Date of Award

Summer 8-2017

Level of Access Assigned by Author

Campus-Only Dissertation

Degree Name

Doctor of Philosophy (PhD)


Mechanical Engineering


Mohsen Shahinpoor

Second Committee Member

Sharon Ashworth

Third Committee Member

Vince Caccese

Additional Committee Members

Xudong Zheng

Afsoon Fallahi


The effects of traction forces on cancer cells and wound healing have been reported in many recent kinds of literature. In the past decade, few techniques reported measuring such small force measurements on live cells. In this research, Bovine Aortic Endothelial cells (BAECs) were chosen to study force measurements with micro pillar assays. These assays can not measure the force directly in real time. Certain image processing techniques are necessary to calculate the force quantities. One solution to these issues is to use smart materials that are capable of measuring these small forces in real time and also capable of functioning in the aqua medium for cell culture. For this purpose, Ionic Metal Composites were introduced for this study. A protocol for cell culture on IPMCs was defined and developed.

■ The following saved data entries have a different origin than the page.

Lemma puke_spec s name raw vn :
  vfs_core s → mine s (blocks_of [name; raw]) → (vn ≠ 0 → 0 < owed s vn) →
  wp (puke name raw vn 0) (λ _ _, False) (λ e s', e = ENOMEM ∧ settled s s' (λ x, - one vn 1 x) nil) s.
Proof.
  intros Hk Hm Ho. pose proof (went_settled _ _ _ _ (went_refl s Hk)) as Hs0. unfold puke.
  assert (Hfree : ∀ s1 p ps (Q : unit → S → Prop) E, settled s s1 nil nil → mine s1 (blocks_of (p :: ps)) →
    (∀ s2, settled s s2 nil nil → mine s2 (blocks_of ps) → Q tt s2) → wp (when (negb (p =? 0)) (vfree p)) Q E s1).
  { intros s1 p ps Q E Hs1 Hm1 HQ. unfold blocks_of in Hm1. rewrite filter_cons in Hm1. apply wp_when.
    - intros Hp%negb_true_iff%Z.eqb_neq. rewrite decide_True in Hm1 by done. eapply vfree_spec; [apply Hs1|done|]. intros h Hkh Hmh.
      apply HQ; [|done]. pose proof (heap_settled _ _ Hkh) as Hsh. settle Hs1 Hsh.
    - intros Hp%negb_false_iff%Z.eqb_eq. rewrite decide_False in Hm1 by tauto. by apply HQ. }
  wp_bind. apply (Hfree s name [raw]); [done|done|]. intros s1 Hs1 Hm1. wp_bind. apply (Hfree s1 raw []); [done|done|]. intros s2 Hs2 _.
  pose proof (st_core _ _ _ _ Hs2) as Hk2. wp_bind. apply wp_when.
  - intros Hv%negb_true_iff%Z.eqb_neq. assert (Ho2 : 0 < owed s2 vn) by (rewrite (st_refs _ _ _ _ Hs2) by done; unfold nil; specialize (Ho Hv); lia).
    apply (wp_below _ (λ _ _, True) False s2 (λ _, one vn (-1)) (λ _, nil)); [done| | | |done].
    + eapply wp_mono; [apply kfree_vnode_ok; by apply owed_used|by intros|by intros].
    + intros _ x Hx. apply owed_one; [done| |done]. intros ->. lia.
    + intros [] s3 Hw3 _. wp_bind. apply wp_ret. apply wp_fail. split; [done|]. pose proof (went_settled _ _ _ _ Hw3) as Hs3. settle Hs2 Hs3.
  - intros Hv%negb_false_iff%Z.eqb_eq. subst vn. wp_bind. apply wp_ret. apply wp_fail. split; [done|]. settle Hs0 Hs2.
Qed.

(** ** The entry *)

(** An entry that is not in the table yet. *)
Lemma new_kd s p kd : vfs_core s → ¬ protected s p → settled s (put_kd p kd s) nil nil.
Proof.
  intros Hk Hp. pose proof Hk as [Ht Hkd Ho Hc].
  assert (He : ∀ o, o ∈ arr_contents (vf_mem s).2 → entry_of (put_kd p kd s) o = entry_of s o).
  { intros o Hin. pose proof (tk_slots _ Ht) as Hsl. rewrite Forall_forall in Hsl. destruct (Hsl o Hin) as [e Hoe].
    unfold entry_of in *. destruct o as [q|]; [|done]. simpl in *. rewrite lookup_insert_ne; [done|]. intros <-. apply Hp. right. right.
    destruct (vf_kd s !! p) as [kd0|] eqn:Hpk; [|done]. simpl in Hoe. exists kd0. unfold table. apply list_elem_of_omap. exists (Some p).
    split; [done|]. unfold entry_of. simpl. by rewrite Hpk. }
  assert (Htab : table (put_kd p kd s) = table s).
  { unfold table. simpl. revert He. induction (arr_contents (vf_mem s).2) as [|o l IH]; intros He; [done|]. simpl.
    rewrite He by (apply elem_of_cons; by left). case_match; [f_equal|]; apply IH; intros o' Hin; apply He, elem_of_cons; by right. }
  assert (How : ∀ v, owed (put_kd p kd s) v = owed s v) by (intros v; unfold owed, held; by rewrite Htab).
  split; [|intros v _; rewrite How; unfold nil; lia|intros v; unfold nil; simpl; lia|done|done].
  split; [|by rewrite Htab|intros v Hv; rewrite How; by apply Ho|exact Hc].
  destruct Ht as [Hmem Hnum Hslots Hlive Hnames Hptrs Hfs]. split; rewrite ?Htab; try done.
  rewrite Forall_forall in *. intros o Hin. rewrite He by done. by apply Hslots.
Qed.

Several Confocal and AFM procedures were implemented to ensure that the live cells behaved similarly to the cells in regular cell culture dishes. The finite element multi-physics model of the IPMC for the cell culture assay was developed based on Poisson-Nernst-Plank (PNP) equations, and the force output data from micropillar studies was applied to the input of this model to calculate and derive an estimation for the output signal value ranges. The response behavior showed a small phase delay which validated our FE study based on similar reports in the literature. The results of this study from the cell culture on IPMC protocol and the signal measurement levels in the simulations proves that IPMCs could be a promising substitute for the currently used assays for the live traction force monitoring of the biological cells.


The application of Traction Forces could be used in early cancer cell diagnosis and wound healing studies of individual cells or collective migration of the cells.